**Task prompt**:
Match the word "state". Return each line of the data below where it appears.

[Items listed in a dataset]
(** * MeshFEM, [python/tri_mesh_viewer.py]: buffer, material and ghost lifecycle

    A shallow embedding of the notebook mesh viewer: the texture padding of
    [TextureMap], the per-corner replication of attributes, the material cache
    of [MaterialLibrary] and the [setGeometry] state machine of [ViewerBase].

    Python objects that are shared by reference (buffer attributes, geometries,
    meshes, materials) live in a store indexed by object identity; dictionaries
    are finite maps; exceptions are results of an error monad whose state
    survives the raise, as the state of a Python object does. *)

From Stdlib Require Import ZArith NArith List String PrimFloat Lia.
From stdpp Require Import base gmap strings list option.

Open Scope string_scope.
Open Scope list_scope.
Open Scope nat_scope.
Open Scope stdpp_scope.

(* ===================================================================== *)
(** * Part I: definitions                                                 *)
(* ===================================================================== *)

(** ** Exceptions and the two monads *)

Inductive exn :=
| KeyError (key : string)
| IndexError
| ValueError
| ZeroDivisionError
| AssertionError
| AttributeError
| Exception (msg : string)
| NoSuchObject.

Inductive result (A : Type) :=
| Ok (a : A)
| Raise (e : exn).
Arguments Ok {A} a.
Arguments Raise {A} e.

#[global] Instance result_ret : MRet result := λ A a, Ok a.
#[global] Instance result_bind : MBind result := λ A B f r,
  match r with Ok a => f a | Raise e => Raise e end.
#[global] Instance result_fmap : FMap result := λ A B f r,
  match r with Ok a => Ok (f a) | Raise e => Raise e end.

(** A method call on an object of state [S]: the state after the call is
    returned also when the call raises. *)
Definition M (S A : Type) : Type := S → result A * S.

Definition ret {S A} (a : A) : M S A := λ s, (Ok a, s).
Definition raise {S A} (e : exn) : M S A := λ s, (Raise e, s).
Definition bind {S A B} (m : M S A) (k : A → M S B) : M S B := λ s,
  match m s with
  | (Ok a, s') => k a s'
  | (Raise e, s') => (Raise e, s')
  end.
Definition get {S} : M S S := λ s, (Ok s, s).
Definition gets {S A} (f : S → A) : M S A := λ s, (Ok (f s), s).
Definition modify {S} (f : S → S) : M S unit := λ s, (Ok tt, f s).
Definition lift_result {S A} (r : result A) : M S A := λ s, (r, s).
Definition when {S} (b : bool) (m : M S unit) : M S unit :=
  if b then m else ret tt.

Notation "'let!' x ':=' m 'in' k" := (bind m (λ x, k))
  (at level 10, x pattern, m at level 100, k at level 200).
Notation "m ';;' k" := (bind m (λ _, k))
  (at level 100, k at level 200, right associativity).

(** [hoare P m Q E]: from a state in [P], [m] either returns [a] in a state in
    [Q a] or raises in a state in [E]. *)
Definition hoare {S A} (P : S → Prop) (m : M S A)
    (Q : A → S → Prop) (E : S → Prop) : Prop :=
  ∀ s, P s → match m s with
             | (Ok a, s') => Q a s'
             | (Raise _, s') => E s'
             end.

(** [preserves I m]: [I] holds after [m], returned or raised, if it held
    before. *)
Definition preserves {S A} (I : S → Prop) (m : M S A) : Prop :=
  hoare I m (λ _, I) I.

(** [respects I R m]: run from a state in [I], [m] ends, returned or raised,
    in a state that [R] relates to the one it started from. *)
Definition respects {S A} (I : S → Prop) (R : S → S → Prop) (m : M S A) : Prop :=
  ∀ s, I s → R s (m s).2.

(** What makes [respects I R] compose: [R] is a preorder and [I] is carried
    along it. *)
Class FrameRel {S} (I : S → Prop) (R : S → S → Prop) : Prop := {
  frame_refl : ∀ s, R s s;
  frame_trans : ∀ s1 s2 s3, R s1 s2 → R s2 s3 → R s1 s3;
  frame_stable : ∀ s s', I s → R s s' → I s';
}.

(** A loop that threads a local variable through its iterations. *)
Fixpoint foldM {S A B} (body : B → A → M S B) (acc : B) (xs : list A) : M S B :=
  match xs with
  | [] => ret acc
  | x :: xs' => let! acc' := body acc x in foldM body acc' xs'
  end.

(** [for x in xs: body x] *)
Fixpoint for_each {S A} (xs : list A) (body : A → M S unit) : M S unit :=
  match xs with
  | [] => ret tt
  | x :: xs' => body x ;; for_each xs' body
  end.

(** ** numpy arrays

    The element type [F] of the float arrays and its arithmetic belong to
    numpy; the viewer only moves the values around, except in [TextureMap]
    and in the model matrix.  They are taken as an interface. *)

Class FloatOps (F : Type) := {
  fzero : F;
  fadd : F → F → F;
  fsub : F → F → F;
  fmul : F → F → F;
  fdiv : F → F → F;
  fneg : F → F;
  fabs : F → F;
  fsqrt : F → F;
  fmin : F → F → F;
  fmax : F → F → F;
  float_of_nat : nat → F;
}.

(** The arrays the viewer handles: the raveled [uint32] index array and
    two-dimensional float arrays, stored by rows (axis 0). *)
Inductive ndarray (F : Type) :=
| UIntArray (data : list N)
| FloatArray (rows : list (list F)).
Arguments UIntArray {F} data.
Arguments FloatArray {F} rows.

(** One entry along axis 0. *)
Inductive item (F : Type) :=
| UIntItem (n : N)
| RowItem (r : list F).
Arguments UIntItem {F} n.
Arguments RowItem {F} r.

Section Numpy.
Context {F : Type}.

(** [len(a)] *)
Definition np_len (a : ndarray F) : nat :=
  match a with
  | UIntArray d => length d
  | FloatArray r => length r
  end.

(** [a[j]] for one position [j] along axis 0 *)
Definition np_item (a : ndarray F) (j : nat) : option (item F) :=
  match a with
  | UIntArray d => UIntItem <$> d !! j
  | FloatArray r => RowItem <$> r !! j
  end.

(** [l[idxs]] for an integer index array: [None] stands for numpy's
    IndexError on an index that is out of bounds. *)
Definition take_rows {A} (l : list A) (idxs : list N) : option (list A) :=
  mapM (λ i, l !! N.to_nat i) idxs.

Definition np_take (a : ndarray F) (idxs : list N) : option (ndarray F) :=
  match a with
  | UIntArray d => UIntArray <$> take_rows d idxs
  | FloatArray r => FloatArray <$> take_rows r idxs
  end.

(** [np.repeat(a, k, axis=0)] *)
Definition repeat_rows {A} (k : nat) (l : list A) : list A :=
  flat_map (replicate k) l.

Definition np_repeat (a : ndarray F) (k : nat) : ndarray F :=
  match a with
  | UIntArray d => UIntArray (repeat_rows k d)
  | FloatArray r => FloatArray (repeat_rows k r)
  end.

(** [np.arange(n, dtype=np.uint32)]: the entries are 32-bit. *)
Definition np_arange_uint32 (n : nat) : ndarray F :=
  UIntArray (map (λ i, (N.of_nat i mod 2 ^ 32)%N) (seq 0 n)).

(** *** replicateAttributesPerTriCorner (lines 41-51)

    The loop rebinds every entry of [attr]; the entries are independent of
    each other because [idxs] is read once, before the loop.  An entry whose
    gather is out of bounds makes the whole call raise. *)
Definition replicate_entry (perTriColor : bool) (idxs : list N)
    (key : string) (a : ndarray F) : option (ndarray F) :=
  if perTriColor && bool_decide (key = "color")
  then Some (np_repeat a 3)
  else np_take a idxs.

Definition replicateAttributesPerTriCorner
    (attr : gmap string (ndarray F)) (perTriColor : bool)
    : result (gmap string (ndarray F)) :=
  match attr !! "index" with
  | None => Raise (KeyError "index")
  | Some (FloatArray _) => Raise IndexError
  | Some (UIntArray idxs) =>
      let entries : gmap string (option (ndarray F)) :=
        map_imap (λ key a, Some (replicate_entry perTriColor idxs key a)) attr in
      if decide (map_Forall (λ _ o, is_Some o) entries)
      then Ok (<["index" := np_arange_uint32 (length idxs)]> (omap id entries))
      else Raise IndexError
  end.
End Numpy.

(** ** TextureMap (lines 12-36) *)

(** An image array of shape [(h, w, c)]: [h] rows of [w] pixels of [c]
    channels each. *)
Record Image := mkImage {
  img_h : nat;
  img_w : nat;
  img_c : nat;
  img_rows : list (list (list N));
}.

Definition image_wf (tex : Image) : Prop :=
  length (img_rows tex) = img_h tex ∧
  Forall (λ row, length row = img_w tex) (img_rows tex).

(** [tex[r, c]]: the pixel in row [r] (counted from the first row of the
    array) and column [c]. *)
Definition pixel (tex : Image) (r c : nat) : option (list N) :=
  img_rows tex !! r ≫= λ row, row !! c.

(** [np.pad(tex, [(top, 0), (0, right), (0, 0)], 'constant', constant_values=v)] *)
Definition np_pad_top_right (tex : Image) (top right : nat) (v : N) : Image :=
  let px := replicate (img_c tex) v in
  {| img_h := top + img_h tex;
     img_w := img_w tex + right;
     img_c := img_c tex;
     img_rows := replicate top (replicate (img_w tex + right) px)
                 ++ map (λ row, row ++ replicate right px) (img_rows tex) |}.

(** [int(np.exp2(np.ceil(np.log2(s))))].  numpy computes this in binary64:
    [log2 0 = -inf] and [exp2 (-inf) = 0]; for [1 <= s] the result is the
    least power of two that is at least [s], as long as [log2] separates [s]
    from the power of two below it, which binary64 does for every side length
    an image array can have.  The model is that exact value. *)
Definition ceil_pow2 (s : nat) : nat :=
  if decide (s = 0) then 0 else 2 ^ Nat.log2_up s.

(** The [pythreejs.DataTexture] widget with the fields the constructor sets;
    [model_id] is the identity the widget framework gave it. *)
Record DataTexture := mkDataTexture {
  model_id : string;
  tex_data : Image;
  tex_format : string;
  tex_type : string;
  wrapS : string;
  magFilter : string;
  minFilter : string;
  generateMipmaps : bool;
  flipY : bool;
}.

#[global] Instance Image_eq_dec : EqDecision Image.
Proof. solve_decision. Defined.
#[global] Instance DataTexture_eq_dec : EqDecision DataTexture.
Proof. solve_decision. Defined.

Module TextureMap.
Section TextureMap.
Context {F : Type} `{FloatOps F}.

Record t := mk {
  uv : list (F * F);
  dataTex : DataTexture;
}.

(** Reduction of one column by [op] ([np.min] or [np.max] along axis 0). *)
Definition reduce_columns (op : F → F → F) (first : F * F) (rest : list (F * F)) : F * F :=
  foldl (λ acc p, (op acc.1 p.1, op acc.2 p.2)) first rest.

(** Lines 19-22: make the parametric domain stretch from (0,0) to (1,1).
    [np.min] of an empty array raises ValueError. *)
Definition normalize (uv : list (F * F)) : result (list (F * F)) :=
  match uv with
  | [] => Raise ValueError
  | p :: ps =>
      let lo := reduce_columns fmin p ps in
      let shifted := map (λ q, (fsub q.1 lo.1, fsub q.2 lo.2)) uv in
      match shifted with
      | [] => Raise ValueError
      | p' :: ps' =>
          let dim := reduce_columns fmax p' ps' in
          Ok (map (λ q, (fdiv q.1 dim.1, fdiv q.2 dim.2)) shifted)
      end
  end.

**Response box**:
    of [MaterialLibrary] and the [setGeometry] state machine of [ViewerBase].
    are finite maps; exceptions are results of an error monad whose state
    survives the raise, as the state of a Python object does. *)
(** A method call on an object of state [S]: the state after the call is
(** [hoare P m Q E]: from a state in [P], [m] either returns [a] in a state in
    [Q a] or raises in a state in [E]. *)
(** [respects I R m]: run from a state in [I], [m] ends, returned or raised,
    in a state that [R] relates to the one it started from. *)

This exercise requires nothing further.